Chuck DeVore, a retired U.S. Army lieutenant colonel now serving as the Texas Public Policy Foundation’s chief national initiatives officer, testified in support of the legislation in March and told the DCNF that during the hearing opponents submitted “remarkably consistent talking points that focused on racism.”

“I quickly found on my phone a statement from the Chinese Embassy in 2023 that appeared in the Washington Post in opposition to Texas’ 2023 version of the measure,” DeVore said. “The claims in this statement were echoed by those testifying that day. It was pretty apparent to me what was going on.”

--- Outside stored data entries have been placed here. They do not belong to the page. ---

(* ===== verification/BufferInv.v ===== *)
(** * Invariants of the shared packet buffers

    [minv] is the invariant of the heap against the list of references held:
    reference counts are exact, a block without references is on the free
    list and nowhere else. [binv] is the invariant of the live buffers against
    their blocks: offsets in order, bytes inside the block, and the dirty area
    condition under which writing in place cannot touch another buffer.
    The lemmas give the effect of each operation of [Buffer] on the byte
    strings ([content]) of all live buffers. *)

From S2P Require Import Prelude Buffer.
Import Buffer.

Module BufferInv.

(** ** Abstraction: the bytes a buffer stands for *)

Definition zone (b : Buffer) : Z := m_zeroAreaEnd b - m_zeroAreaStart b.
Definition iend (b : Buffer) : Z := m_end b - zone b.
Definition slice (s e : Z) (l : list Z) : list Z := take (Z.to_nat (e - s)) (drop (Z.to_nat s) l).

Definition content_of (l : list Z) (b : Buffer) : list Z :=
  slice (m_start b) (m_zeroAreaStart b) l ++ replicate (Z.to_nat (zone b)) 0 ++
  slice (m_zeroAreaStart b) (iend b) l.

(** A block without its reference count. *)
Definition view (d : Data) : Z * Z * Z * list Z := (m_size d, m_dirtyStart d, m_dirtyEnd d, m_bytes d).
Definition vw (m : Mem) (a : Z) : option (Z * Z * Z * list Z) := view <$> heap m !! a.

Definition content (m : Mem) (b : Buffer) : list Z :=
  match vw m (m_data b) with Some (_, _, _, l) => content_of l b | None => [] end.

(** ** Invariants *)

Definition MAX_CONTENT : Z := 2 ^ 30.
Definition MAX_BLOCK : Z := MAX_CONTENT + ALLOC_OVER_PROVISION.

Definition free_list (m : Mem) : list Z :=
  match g_freeList m with INITIALIZED l => l | _ => [] end.

Record block_ok (m : Mem) (rs : list Z) (a : Z) (d : Data) : Prop := mkBlockOk {
  bo_count : m_count d = Z.of_nat (count_occ Z.eq_dec rs a);
  bo_len : zlen (m_bytes d) = m_size d;
  bo_size : 1 <= m_size d <= MAX_BLOCK;
  bo_addr : a < next_addr m
}.

Record minv (m : Mem) (rs : list Z) : Prop := mkMinv {
  mi_block : forall a d, heap m !! a = Some d -> block_ok m rs a d;
  mi_live : forall a, a ∈ rs -> is_Some (heap m !! a);
  mi_nodup : NoDup (free_list m);
  mi_free : forall a, a ∈ free_list m <-> exists d, heap m !! a = Some d /\ m_count d = 0;
  mi_init : rs <> [] -> g_freeList m <> UNINITIALIZED;
  mi_few : Z.of_nat (length rs) < 2 ^ 32;
  mi_rec : 0 <= g_recommendedStart m
}.

Definition shape (b : Buffer) : Prop :=
  0 <= m_start b <= m_zeroAreaStart b /\ m_zeroAreaStart b <= m_zeroAreaEnd b <= m_end b /\
  m_end b - m_start b <= MAX_CONTENT.

Record binv (m : Mem) (bs : list Buffer) : Prop := mkBinv {
  bi_shape : forall b, b ∈ bs -> shape b;
  bi_block : forall b sz ds de l, b ∈ bs -> vw m (m_data b) = Some (sz, ds, de, l) ->
    ds <= m_start b /\ iend b <= sz;
  bi_share : forall b c sz ds de l, b ∈ bs -> c ∈ bs -> m_data b = m_data c ->
    vw m (m_data b) = Some (sz, ds, de, l) -> iend b + zone c <= de
}.

Definition inv (m : Mem) (bs : list Buffer) : Prop := minv m (m_data <$> bs) /\ binv m bs.

(** The buffers of [bs] see the same blocks in both heaps. *)
Definition same_view (m m' : Mem) (rs : list Z) : Prop := forall a, a ∈ rs -> vw m' a = vw m a.

(** ** Byte arrays *)

Lemma zlen_length l : Z.to_nat (zlen l) = length l.
Proof. unfold zlen. lia. Qed.

Lemma zlen_app l1 l2 : zlen (l1 ++ l2) = zlen l1 + zlen l2.
Proof. unfold zlen. rewrite length_app. lia. Qed.

Lemma zlen_nonneg l : 0 <= zlen l.
Proof. unfold zlen. lia. Qed.

Lemma slice_length s e l : 0 <= s <= e -> e <= zlen l -> zlen (slice s e l) = e - s.
Proof. intros. unfold zlen, slice in *. rewrite length_take, length_drop. lia. Qed.

Lemma slice_lookup s e l i :
  0 <= s -> (i < Z.to_nat (e - s))%nat -> slice s e l !! i = l !! (Z.to_nat s + i)%nat.
Proof. intros. unfold slice. rewrite lookup_take_lt, lookup_drop by lia. done. Qed.

Lemma get_bytes_slice off n l :
  0 <= off -> 0 <= n -> off + n <= zlen l -> get_bytes off n l = Some (slice off (off + n) l).
Proof.
  intros. unfold get_bytes, slice. destruct (Z.eqb_spec n 0) as [->|].
  - by replace (Z.to_nat (off + 0 - off)) with O by lia.
  - rewrite (proj2 (Z.leb_le 0 off)), (proj2 (Z.leb_le 0 n)), (proj2 (Z.leb_le _ _)) by lia. simpl.
    do 2 f_equal. lia.
Qed.

Lemma put_bytes_ok off src l :
  0 <= off -> off + zlen src <= zlen l ->
  exists l', put_bytes off src l = Some l' /\ zlen l' = zlen l /\
    slice off (off + zlen src) l' = src /\
    (forall s e, 0 <= s -> e <= off \/ off + zlen src <= s -> slice s e l' = slice s e l).
Proof.
  intros H1 H2. unfold put_bytes. destruct (Z.eqb_spec (zlen src) 0) as [E|].
  { exists l. split_and!; try done. unfold zlen in E. destruct src; [| simpl in E; lia].
    unfold slice. by replace (Z.to_nat (off + zlen [] - off)) with O by (unfold zlen; simpl; lia). }
  rewrite (proj2 (Z.leb_le 0 off)), (proj2 (Z.leb_le _ (zlen l))) by lia. simpl.
  eexists. split; [done |]. unfold zlen in *. split_and!.
  - rewrite !length_app, length_take, length_drop. lia.
  - unfold slice. rewrite drop_app_length' by (rewrite length_take; lia).
    rewrite take_app_length' by lia. done.
  - intros s e Hs Hd. apply list_eq. intros i. unfold slice.
    destruct (decide (i < Z.to_nat (e - s))%nat);
      [| rewrite !lookup_take_ge by lia; done].
    rewrite !lookup_take_lt, !lookup_drop by lia. destruct Hd.
    + rewrite lookup_app_l by (rewrite length_take; lia). by rewrite lookup_take_lt by lia.
    + rewrite lookup_app_r by (rewrite length_take; lia). rewrite length_take.
      rewrite lookup_app_r by lia. rewrite lookup_drop. f_equal. lia.
Qed.

(** The internal bytes of a buffer determine its content. *)
Lemma content_ext l l' b :
  shape b -> slice (m_start b) (iend b) l = slice (m_start b) (iend b) l' ->
  content_of l b = content_of l' b.
Proof.
  intros (Hs & Hz & _) E. unfold content_of.
  assert (forall s e, m_start b <= s -> e <= iend b -> slice s e l = slice s e l') as Hsl.
  { intros s e Hs1 He1. apply list_eq. intros i.
    destruct (decide (i < Z.to_nat (e - s))%nat); [| unfold slice; rewrite !lookup_take_ge by lia; done].
    rewrite !slice_lookup by lia.
    assert (forall x, slice (m_start b) (iend b) x !! (Z.to_nat (s - m_start b) + i)%nat = x !! (Z.to_nat s + i)%nat) as Hx.
    { intros x. rewrite slice_lookup by lia. f_equal. lia. }
    rewrite <- Hx, E. apply Hx. }
  unfold iend, zone in *. rewrite !Hsl by lia. done.
Qed.

Lemma content_of_length l b :
  shape b -> iend b <= zlen l -> zlen (content_of l b) = m_end b - m_start b.
Proof.
  intros (Hs & Hz & _) Hl. unfold content_of. unfold iend, zone in *. rewrite !zlen_app.
  rewrite !slice_length by lia. unfold zlen. rewrite length_replicate. lia.
Qed.

(** ** Slices and contents *)

Lemma slice_nil s e l : e <= s -> slice s e l = [].
Proof. intros. unfold slice. by replace (Z.to_nat (e - s)) with O by lia. Qed.

(** Remove the empty slices of the goal. *)
Ltac slice_nils :=
  repeat match goal with |- context [slice ?s ?e ?l] => rewrite (slice_nil s e l) by lia end.

(** Equal lists, part by part, with equal bounds. *)
Ltac same_parts := slice_nils; repeat first [reflexivity | lia | f_equal].

Lemma drop_slice k s e l :
  0 <= s -> drop k (slice s e l) = slice (s + Z.of_nat k) e l.
Proof.
  intros. unfold slice. rewrite skipn_firstn_comm, drop_drop. f_equal; [lia |]. f_equal. lia.
Qed.

Lemma take_slice k s e l :
  take k (slice s e l) = slice s (s + Z.min (Z.of_nat k) (Z.max 0 (e - s))) l.
Proof. unfold slice. rewrite take_take. f_equal. lia. Qed.

Lemma slice_app s k e l : 0 <= s <= k -> k <= e -> slice s k l ++ slice k e l = slice s e l.
Proof.
  intros. unfold slice. rewrite <- (take_drop (Z.to_nat (k - s)) (take (Z.to_nat (e - s)) _)).
  rewrite take_take, skipn_firstn_comm, drop_drop. do 2 f_equal; [lia | lia |]. f_equal. lia.
Qed.

Lemma slice_lenN s e l : 0 <= s <= e -> e <= zlen l -> length (slice s e l) = Z.to_nat (e - s).
Proof. intros. pose proof (slice_length s e l). unfold zlen in *. lia. Qed.

(** Well-placed offsets, and what follows for the arithmetic. *)
Definition placed (sz : Z) (b : Buffer) : Prop := shape b /\ iend b <= sz /\ sz <= MAX_BLOCK.

Lemma placed_bounds sz b : placed sz b ->
  0 <= m_start b <= m_zeroAreaStart b /\ m_zeroAreaStart b <= m_zeroAreaEnd b <= m_end b /\
  m_end b - m_start b <= 2 ^ 30 /\ m_end b - m_zeroAreaEnd b + m_zeroAreaStart b <= sz /\
  sz <= 2 ^ 30 + 100 /\ m_end b <= 2 ^ 31 + 100.
Proof.
  intros ((H1 & H2 & H3) & H4 & H5).
  unfold iend, zone, MAX_BLOCK, MAX_CONTENT, ALLOC_OVER_PROVISION in *. lia.
Qed.

Lemma RemoveAtStart_content n sz b l :
  placed sz b -> zlen l = sz -> 0 <= n < 2 ^ 30 * 2 ->
  exists b', RemoveAtStart n b = Some b' /\ m_data b' = m_data b /\ shape b' /\
    m_start b <= m_start b' /\ zone b' <= zone b /\ iend b' <= iend b /\
    content_of l b' = drop (Z.to_nat n) (content_of l b).
Proof.
  intros Hp Hl Hn. destruct (placed_bounds _ _ Hp) as (H1 & H2 & H3 & H4 & H5 & H6).
  unfold RemoveAtStart, note_zero_start. rewrite (u32_small (m_start b + n)) by lia.
  unfold content_of. rewrite !drop_app, drop_replicate.
  rewrite !drop_slice, length_replicate, slice_lenN by (unfold iend, zone in *; lia).
  unfold shape, MAX_CONTENT, iend, zone in *.
  case_ifs; rewrite ?(u32_small (m_zeroAreaEnd b - m_zeroAreaStart b)) by lia;
    rewrite ?(u32_small (m_start b + n - m_zeroAreaStart b)) by lia;
    rewrite ?u32_small by lia.
  - eexists. split; [done |]. simpl. split_and!; try lia. same_parts.
  - eexists. split; [done |]. simpl. split_and!; try lia. same_parts.
  - rewrite (proj2 (Z.leb_le n (m_end b))) by lia. simpl.
    eexists. split; [done |]. simpl. split_and!; try lia. same_parts.
  - eexists. split; [done |]. simpl. split_and!; try lia. same_parts.
Qed.

Lemma RemoveAtEnd_content n sz b l :
  placed sz b -> zlen l = sz -> 0 <= n < 2 ^ 32 ->
  let b' := RemoveAtEnd n b in
  m_data b' = m_data b /\ shape b' /\
    m_start b = m_start b' /\ zone b' <= zone b /\ iend b' <= iend b /\
    content_of l b' = take (Z.to_nat (m_end b - m_start b - n)) (content_of l b).
Proof.
  intros Hp Hl Hn. destruct (placed_bounds _ _ Hp) as (H1 & H2 & H3 & H4 & H5 & H6).
  unfold RemoveAtEnd, note_zero_start. rewrite (u32_small (m_end b - m_start b)) by lia.
  rewrite (u32_small (m_end b - Z.min _ _)) by lia.
  unfold content_of. rewrite !take_app, take_replicate.
  rewrite !take_slice, length_replicate, slice_lenN by (unfold iend, zone in *; lia).
  unfold shape, MAX_CONTENT, iend, zone in *.
  case_ifs; simpl; split_and!; try lia.
  - same_parts.
  - same_parts.
  - same_parts.
  - slice_nils. rewrite ?app_nil_r. symmetry.
    replace (Z.to_nat (m_end b - m_start b - n)) with O by lia. simpl.
    by replace (Z.to_nat (m_start b - m_start b)) with O by lia.
Qed.

(** ** The heap *)

Lemma count_occ_zero (rs : list Z) a : Z.of_nat (count_occ Z.eq_dec rs a) = 0 <-> a ∉ rs.
Proof.
  rewrite list_elem_of_In, (count_occ_In Z.eq_dec). lia.
Qed.

Lemma count_occ_one (rs : list Z) a :
  Z.of_nat (count_occ Z.eq_dec (a :: rs) a) = 1 <-> a ∉ rs.
Proof. rewrite count_occ_cons_eq by done. rewrite <- count_occ_zero. lia. Qed.

Lemma count_occ_le (rs : list Z) a : (count_occ Z.eq_dec rs a <= length rs)%nat.
Proof. apply count_occ_bound. Qed.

A Chinese Embassy spokesperson had claimed that prohibiting Chinese nationals from purchasing land in the U.S. “may also fuel Asian hatred in the U.S. and racial discrimination, thus running counter to American values,” in the Aug. 21, 2023 Washington Post article cited by DeVore.

Beijing tasks its operatives with opposing policies deemed hostile to its objectives, Dr. Lawrence Sellin, a national security and United Front expert, told the DCNF.

“It is an indisputable fact that China, through its proxies, has been trying to acquire property near U.S. military bases and critical infrastructure,” Sellin said. “It was thus necessary for UCA to frame [opposition to] those state laws as ‘Asian discrimination.’”

AUTHOR

Philip Lenczycki

Daily Caller News Foundation senior investigative reporter, political journalist, and China watcher. Twitter: @LenczyckiPhilip.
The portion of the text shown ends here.